## Data records
◇ ◇ ◇ ◇ ◇

Lemma deletes_app p l1 l2 : deletes p (l1 ++ l2) = deletes p l1 + deletes p l2.
Proof. apply count_occ_app. Qed.

Lemma closes_one p e :
  closes p [e] = if decide (e = Closed p) then 1 else 0.
Proof.
  unfold closes; simpl. destruct (effect_eq_dec e (Closed p)), (decide (e = Closed p));
    congruence.
Qed.

Lemma deletes_one p e :
  deletes p [e] = if decide (e = Deleted p) then 1 else 0.
Proof.
  unfold deletes; simpl. destruct (effect_eq_dec e (Deleted p)), (decide (e = Deleted p));
    congruence.
Qed.

Lemma deliver_room p msg w s :
  subHeap w !! p = Some s -> Chan.closed (send s) = false -> Chan.full (send s) = false ->
  deliver p msg w = Done (enqueued p msg s w).
Proof.
  intros Hs Hc Hf. unfold deliver. rewrite Hs, (send_room _ _ Hc Hf). reflexivity.
Qed.

Lemma deliver_full p msg w s :
  subHeap w !! p = Some s -> Chan.closed (send s) = false -> Chan.full (send s) = true ->
  deliver p msg w = Done (dropped p s w).
Proof.
  intros Hs Hc Hf. unfold deliver. rewrite Hs, (send_full _ _ Hc Hf).
  unfold Chan.close. rewrite Hc. reflexivity.
Qed.

Lemma deliver_cases p msg w s :
  subHeap w !! p = Some s -> Chan.closed (send s) = false ->
  deliver p msg w = Done (if Chan.full (send s) then dropped p s w else enqueued p msg s w).
Proof.
  intros Hs Hc. destruct (Chan.full (send s)) eqn:Hf.
  - now apply deliver_full.
  - now apply deliver_room.
Qed.

(** Normalise what a record of effects says once a few effects are added. *)
Ltac effects :=
  rewrite ?sentTo_app, ?forwardedTo_app, ?closes_app, ?deletes_app,
          ?closes_one, ?deletes_one;
  simpl;
  repeat match goal with
         | |- context [decide (?x = ?y)] =>
             first [ rewrite (decide_False (P := x = y)) by congruence
                   | rewrite (decide_True (P := x = y)) by congruence ]
         end;
  rewrite ?app_nil_r, ?Nat.add_0_r.

(** What [enqueued] and [dropped] change for another subscription, and for
    the bridges: nothing. *)
Lemma enqueued_other p q msg s w : p <> q -> subSame p (enqueued q msg s w) w.
Proof.
  intros Hne. unfold subSame, enqueued; simpl.
  rewrite lookup_insert_ne by congruence. effects. now repeat split.
Qed.

Lemma dropped_other p q s w : p <> q -> subSame p (dropped q s w) w.
Proof.
  intros Hne. unfold subSame, dropped; simpl.
  rewrite lookup_insert_ne by congruence. effects.
  repeat split; try reflexivity; set_solver.
Qed.

Lemma enqueued_peer b q msg s w : peerSame b (enqueued q msg s w) w.
Proof. unfold peerSame, enqueued; simpl. effects. now repeat split. Qed.

Lemma dropped_peer b q s w : peerSame b (dropped q s w) w.
Proof. unfold peerSame, dropped; simpl. effects. now repeat split. Qed.

Lemma forwarded_sub p b msg n w : subSame p (forwarded b msg n w) w.
Proof. unfold subSame, forwarded; simpl. effects. now repeat split. Qed.

Lemma forwarded_other b c msg n w : b <> c -> peerSame b (forwarded c msg n w) w.
Proof.
  intros Hne. unfold peerSame, forwarded; simpl.
  rewrite lookup_insert_ne by congruence. effects. now repeat split.
Qed.

(** The same step taken from two worlds that agree on [p] leaves worlds that
    agree on [p]. *)
Lemma enqueued_same p msg s w1 w2 :
  subSame p w1 w2 -> subSame p (enqueued p msg s w1) (enqueued p msg s w2).
Proof.
  intros (H1 & H2 & H3 & H4 & H5). unfold subSame, enqueued; simpl.
  rewrite !lookup_insert_eq, !sentTo_app, !closes_app, !deletes_app, H3, H4, H5.
  repeat split; solve [reflexivity | tauto].
Qed.

Lemma dropped_same p s w1 w2 :
  subSame p w1 w2 -> subSame p (dropped p s w1) (dropped p s w2).
Proof.
  intros (H1 & H2 & H3 & H4 & H5). unfold subSame, dropped; simpl.
  rewrite !lookup_insert_eq, !sentTo_app, !closes_app, !deletes_app, H3, H4, H5.
  repeat split; try reflexivity; set_solver.
Qed.

Lemma enqueued_liveOpen q msg s w : liveOpen w -> liveOpen (enqueued q msg s w).
Proof.
  intros Hlive p Hp. unfold enqueued in *; simpl in *.
  destruct (decide (p = q)) as [->|Hne].
  - rewrite lookup_insert_eq. eauto.
  - rewrite lookup_insert_ne by congruence. now apply Hlive.
Qed.

Lemma dropped_liveOpen q s w : liveOpen w -> liveOpen (dropped q s w).
Proof.
  intros Hlive p Hp. unfold dropped in *; simpl in *.
  apply elem_of_difference in Hp as [Hp Hne].
  rewrite lookup_insert_ne by set_solver. now apply Hlive.
Qed.

Lemma subSame_liveOpen w w' :
  (forall p, subSame p w' w) -> liveOpen w -> liveOpen w'.
Proof.
  intros Hsame Hlive p Hp. destruct (Hsame p) as (Hheap & Hmem & _).
  rewrite Hheap. apply Hlive. tauto.
Qed.
(** * ThreatScope AI: the content dispatcher, the response binder and the
      view-state transitions of [index.tsx], as a shallow embedding.

    The dashboard is a React page.  Each component keeps its state in
    [useState] cells and changes it through the setters; the setters are
    modelled as functions on a record of the cells, composed in the order
    the source calls them.  What a handler does to the outside (a request
    sent, a line written to the console) is recorded in a trace next to the
    state.  An asynchronous handler is split where it awaits: the part that
    runs before the request is sent, and the part that runs once the
    request has settled.

    JavaScript strings are modelled as [string]; the operations the source
    uses on them ([endsWith], [split(",")], [===], truthiness) are written
    out below.  Values produced by [JSON.parse] are modelled by [json]. *)

From Stdlib Require Import Bool Arith NArith ZArith QArith Lia List.
From Stdlib Require Import Ascii String DecimalString.
Import ListNotations.

Close Scope Q_scope.
Local Open Scope string_scope.
Local Open Scope list_scope.

Set Warnings "-register-all".

(* ================================================================== *)
(** ** JavaScript values and string operations *)

Module JS.

(** [!s] for a string: only the empty string is falsy. *)
Definition truthy_string (s : string) : bool :=
  negb (s =? "")%string.

(** [s || d] on strings. *)
Definition or_else (s d : string) : string :=
  if truthy_string s then s else d.

(** Truthiness of a cell typed [string | null]: [null] (here [None]) and
    the empty string are falsy. *)
Definition truthy_nullable (s : option string) : bool :=
  match s with
  | Some v => truthy_string v
  | None => false
  end.

(** [s.endsWith(suffix)]: the last [length suffix] characters of [s] are
    compared with [suffix]; a suffix longer than [s] never matches. *)
Definition endsWith (s suffix : string) : bool :=
  let len := String.length s in
  let searchLength := String.length suffix in
  if (searchLength <=? len)%nat
  then (substring (len - searchLength) searchLength s =? suffix)%string
  else false.

(** [s.split(sep)] for a one-character separator: the pieces of [s]
    between the occurrences of [sep], in order; never the empty list. *)
Fixpoint split (sep : ascii) (s : string) : list string :=
  match s with
  | EmptyString => [EmptyString]
  | String c rest =>
      if Ascii.eqb c sep
      then EmptyString :: split sep rest
      else match split sep rest with
           | piece :: pieces => String c piece :: pieces
           | [] => [String c EmptyString]
           end
  end.

(** [xs[i]]: [undefined] (here [None]) out of range. *)
Definition index {A : Type} (xs : list A) (i : nat) : option A :=
  nth_error xs i.

(** No occurrence of the character [c] in [s]. *)
Fixpoint free_of (c : ascii) (s : string) : bool :=
  match s with
  | EmptyString => true
  | String d rest => negb (Ascii.eqb d c) && free_of c rest
  end.
(* ===== verification/_CoqProject ===== *)
-Q . S2P
Prelude.v
GoStrings.v
GoNet.v
Crash.v
Labels.v
Chains.v
State.v
Hash.v
Config.v
Store.v
Generator.v
GeneratorSpec.v
GeneratorMasters.v
GeneratorProps.v
Loader.v
Dns.v
Exchanger.v
Logging.v
LockedSource.v
Resolver.v
Truncation.v
ResolverProps.v
Server.v
EndToEnd.v
Detect.v
Main.v
Detection.v
Concurrent.v
Serials.v
ConcurrentProps.v
ConcurrentRuns.v
Servers.v
Merge.v
Consul.v
ConsulProps.v
ConsulAgent.v
ConsulSync.v
ConsulLoop.v
ConsulDemo.v
ConsulReload.v
ConsulSystem.v
ConsulTasks.v
ConsulPipeline.v
Resolvers.v
ResolversProps.v
Startup.v
Live.v
Bench.v
FakeCluster.v
Dnstest.v
RepoTests.v
UnitTests.v
(* ===== verification/Prelude.v ===== *)
(** * A verification library for Mesos-DNS

    Mesos-DNS (src/) makes the tasks of a Mesos cluster resolvable by name.  It
    polls the state of the cluster from the leading master, turns it into DNS
    records, and hands the records to its resolvers: the builtin one answers
    DNS queries and HTTP requests, the consul one registers services with the
    consul agents of the cluster.  This library models the program as Rocq
    functions and transition systems, translated from the Go source, and
    proves what makes it correct.

    ** How the program works

    main.go reads the configuration (records/config.go), starts the detection
    of masters (detect/masters.go) and builds the resolvers
    (resolvers/resolvers.go).  Its event loop then waits for a tick of the
    refresh timer, a change of masters, or an error.  A tick or a change makes
    a new generator parse the state (records/generator.go, ParseState), which
    loads /state.json from the leader and generates the records (InsertState).
    The generator is then handed to every resolver (Reload).  The builtin
    resolver (resolvers/builtin) answers queries in the domain from the records
    and forwards the others (exchanger/).  The consul resolver
    (resolvers/consul) sends every agent the services and checks of its slave,
    and the goroutine of the agent applies the difference to what it has
    cached.

    ** Files

    - Prelude: panics as a result type ([go]), loops over slices ([foldM]) with
      their rules, strings as sequences of bytes, the hint database.
    - GoStrings, GoNet: what the program uses of the packages strings, bytes,
      strconv, unicode/utf8 and net (parsing and printing of addresses).
    - Crash (utils/util.go): HandleCrash, its handlers, and the status that a
      panic ends the process with.
    - Labels (records/labels): host names to DNS labels, with the spare
      capacity of the byte slices that trimCut reslices.
    - Chains (records/chains.go): the links that build SRV names.
    - State (records/state, vendored upid): the data of the cluster, port
      ranges, sources of addresses, PIDs.
    - Hash (generator.go hashString, vendored zbase32): task hashes, with
      SHA-1.
    - Config (records/config.go, records/validation.go): configuration and its
      validation.
    - Store (generator.go): the record stores, the generator's state and the
      insertions.
    - Generator (generator.go): InsertState and all it calls.
      GeneratorSpec, GeneratorMasters and GeneratorProps prove that the
      generator inserts exactly the records of a list that is computed from
      the state ([context_spec], [task_spec], [framework_recs], [slave_recs]),
      and derive the properties of a generation from it.
    - Loader (generator.go): loading the state, finding the leader,
      ParseState.
    - Dns (vendored miekg/dns): messages, SetReply, EDNS0, labels of names,
      the length of a compressed message.
    - Exchanger (exchanger/, logging/): exchanges with external servers,
      their decorators, the forwarder, the counters.  Logging has the loggers
      and the printing of the counters.
    - LockedSource (resolvers/builtin/rand.go): the random source with its
      lock, and the goroutines that draw from it.
    - Resolver (resolvers/builtin): the handlers for DNS and HTTP, truncation,
      shuffling, configuration.  Truncation has the properties of truncation,
      ResolverProps those of the handlers.
    - Server (resolver.go LaunchDNS, configureHTTP, vendored ServeMux): which
      handler a query reaches.
    - EndToEnd: from a running task to the DNS answer.
    - Detect (detect/masters.go): the detector's state and callbacks.
    - Main (main.go): the event loop as a transition system over resolvers
      that satisfy the interface [Reloads]; a reload takes a step for every
      resolver.
    - Detection (main.go detectMasters): the loop with the detector and the
      channel between them.
    - Concurrent (resolver.go, main.go): requests that run while the records are
      reloaded, with the lock of the records, the shared configuration and the
      shared counters, as a transition system.  Serials separates a response
      from the serials in it; ConcurrentProps has the properties of the system;
      ConcurrentRuns proves that it refines Main, makes it
      executable ([exec]) and runs it.
    - Servers (resolver.go New, LaunchDNS, Serve, LaunchHTTP): the goroutines
      of the servers, the channels they report through, and the main loop.
    - Merge (utils/merge.go): settings into a struct by reflection; the class
      [Struct] is what reflection sees of a struct.
    - Consul (resolvers/consul): registrations, the generation of records,
      comparison, the cache, Dispatch and Reload.  ConsulProps has their
      properties.
    - ConsulAgent (consul.go consulAgent): the goroutine of an agent, against
      the interfaces [ConsulAPI] and [ConsulLaws].  ConsulSync proves what an
      update does to the services of an agent, ConsulLoop what reconnects do
      and that the loop is safe, ConsulSystem composes the loop with the
      reloads that send to it, ConsulTasks follows a running task from the
      state of the cluster to its services, ConsulPipeline has the goroutines
      of a reload and the channels they meet at, ConsulReload says when a
      reload returns, and ConsulDemo is an agent that satisfies the interface,
      with the witnesses.
    - Resolvers (resolvers.go, consul.go New, pollConsulKVHC): building the
      resolvers.  ResolversProps has their properties.
    - Startup (main.go): main up to its loop, and the process as a whole.
    - Live: from the start of the process to the answer that a client gets
      while requests and reloads interleave.
    - Bench (tools/main.go): the load generator.
    - FakeCluster, Dnstest, RepoTests, UnitTests (factories/fake.json,
      dnstest/): the cluster and the helpers of the repository's tests, and the
      tables of its tests of labels, records, masters, validation, PIDs, task
      addresses, detection, exchangers, truncation, consul records and
      handlers, replayed on the model.

    ** Conventions

    A Go function is a definition with its name.  Record fields that would
    clash carry the name of their type.  A pointer or map that may be nil is an
    [option]; an error is [option string]; a call that may panic or not return
    has type [go].  Integers are [Z] with the wrap-around written where the
    code relies on it (port loops, counters, TTLs); a float64 is a
    [spec_float].  A shared object that is changed in place (the generator, the
    configuration, the counters, the cache) is threaded through explicitly.
    The order of a loop over a map is a parameter ([MapOrder]) and so are the
    random draws ([Rand]), the lower case of non-ASCII text ([UnicodeTables])
    and conversions of numbers out of range ([FloatConv]): the theorems hold
    for all of them.

    Code that is not in src/ and input and output are arguments: the HTTP
    client and the JSON decoders ([get], [unmarshal]), DNS lookups
    ([resolve], [resolveTCP4]), the environment and the file system, the
    network interfaces, the exchange with a DNS server ([Exchange]) and the
    consul agent ([ConsulAPI]).  Only ConsulLaws assumes anything of them.

    ** Fuel

    A recursion that is not structural has a bound that is enough: a cut of a
    string shortens it ([Split]), a rune is at least one byte ([map_fuel]), an
    integer has at most 20 digits ([utoa]), a label shortens a name
    ([label_rests], [match_labels]), and the search of truncate halves an
    interval of the answers ([truncate_loop], proved in [truncate_loop_spec]).

    ** What the theorems show

    - Generation (GeneratorProps, GeneratorMasters, Store): a generation is
      well formed; every running task is published under the promised names,
      and only running tasks on known slaves matter; no SRV record dangles
      when leader and tasks have addresses, and one does when a task has none;
      the enumeration lists exactly the task records that were added; masters
      are numbered without gaps; InsertState returns for inputs whose labels
      and ports are sound.
    - Labels and state: labels are well formed, when they are not and when
      the code panics; the latest status counts; port ranges are read back.
    - Loading (Loader): ParseState fails without a change or yields the records
      of a state with a leader that a master answered with.
    - Answers (ResolverProps, Truncation, Server, EndToEnd, Live): replies have
      exactly the records of the store and the right code; a reply that does
      not fit is cut within one answer of the longest prefix that fits, which
      can be one too many; queries in the domain never reach an external
      server; a running task resolves to its address, also while the process
      runs and reloads.
    - Process (Startup, Main, Detect, Detection): resolvers hold whole
      generations only, all the same one outside of a reload and the last or
      the new one while a reload goes through them; the detector is safe, and
      with ZooKeeper the masters of the loop are those of the detector, in
      order, the leader in front; without it the configured masters stay; a
      failed reload blocks the loop.
    - Concurrency (ConcurrentProps, ConcurrentRuns, LockedSource, Servers): the
      reply to a request is, up to its serials, that of one generation that
      was current while it ran, however requests and reloads interleave; the
      system refines the loop of Main; the lock excludes the
      writer and its readers, and every request is answered; the counters
      account for every request; a zone transfer can carry a serial that is
      ahead of its records; draws from the random source are sequential; a
      server that stops is reported to the main loop.
    - Construction (Merge, ResolversProps): settings act field by field, and a
      null for a field panics; the
      resolvers that are built are those that are configured; lists have no
      effect; an unreachable consul agent blocks the start.
    - Consul (ConsulProps, ConsulSync, ConsulLoop, ConsulTasks, ConsulReload,
      ConsulPipeline): a reload returns for sound states and its records go to
      the agent of their slave, those of frameworks to none; after an update the services of an agent are determined,
      and equal to the record set when nothing changed in place, so that every
      running task is registered for its ports; a service that changes in place
      is lost; a reconnect restores the agreement of
      cache and agent; the loop of an agent keeps going in whatever order
      record sets arrive, unless the agent lists a service with the bare prefix
      as its ID; the goroutines of a reload cannot deadlock and make
      the sends of the sequential definition in every schedule.

    ** Not modelled

    Sockets, the packing of messages and the HTTP framework (vendored); the
    content of log output apart from the counters; the parsing of flags;
    version.go, whose string is an argument.  Error texts are built without the
    quotes and escapes of the verb %q.  The callbacks of the detector library
    are taken to come one after the other.  In the concurrent system a step
    that reads the configuration reads all of it at once, which is exact
    because only its serial and the masters ever change; the two increments of
    [stats] are one step, and the forwarding of external queries, which reads
    no records, takes no part.  A consul resolver keeps no generator: what its
    goroutines do with the one they are started with is in ConsulPipeline and
    ConsulSystem, and Startup only has which were started. *)

From stdpp Require Export base gmap strings list sorting fin_maps.
From Stdlib Require Export ZArith Lia Ascii.
(* ===== verification/Labels.v ===== *)
(** * Domain name labels (src/records/labels/labels.go)

    [RFC952] and [RFC1123] turn a Mesos name into a DNS label; [DomainFrag]
    does so for every field of a dotted name.  The label functions reslice
    one backing array, so a byte slice is modelled with the spare capacity
    that a reslice can reach ([slice]). *)

From S2P Require Import Prelude GoStrings.

(** A [[]byte]: its elements and the elements of the backing array between
    its length and its capacity. *)
Record slice := Slice { data : list ascii; spare : list ascii }.

Definition cap (s : slice) : nat := (length (data s) + length (spare s))%nat.

(** [s[:n]], which may extend [s] up to its capacity. *)
Definition reslice (s : slice) (n : nat) : go (list ascii) :=
  if (n <=? cap s)%nat then Ret (take n (data s ++ spare s)) else Panic SliceBounds.

(** [s[n:]], for [n] within the length. *)
Definition slice_from (s : slice) (n : nat) : slice := Slice (drop n (data s)) (spare s).

(** [bytes.TrimLeft]: nil (with no capacity) when every byte is cut. *)
Definition bytes_TrimLeft (s : slice) (cutset : string) : slice :=
  match trim_left (λ c, has_byte c cutset) (data s) with
  | [] => Slice [] []
  | d => Slice d (spare s)
  end.

Definition bytes_TrimRight (l : list ascii) (cutset : string) : list ascii :=
  trim_right (λ c, has_byte c cutset) l.

(** [Sep] is the default domain fragment separator. *)
Definition Sep : string := ".".

(** [Func] is a label function; it may panic. *)
Definition Func : Type := string → go string.

(** [mapping] maps a rune to its label counterpart, -1 to drop it. *)
Definition mapping (r : Z) : Z :=
  if (65 <=? r)%Z && (r <=? 90)%Z then (r - (65 - 97))%Z
  else if (97 <=? r)%Z && (r <=? 122)%Z then r
  else if (48 <=? r)%Z && (r <=? 57)%Z then r
  else if (r =? 45)%Z || (r =? 46)%Z || (r =? 95)%Z then 45%Z
  else (-1)%Z.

◇ ◇ ◇ ◇ ◇

## The problem
Give only the number of lines in the preceding data that include the word "reflection".

## Problem solution
2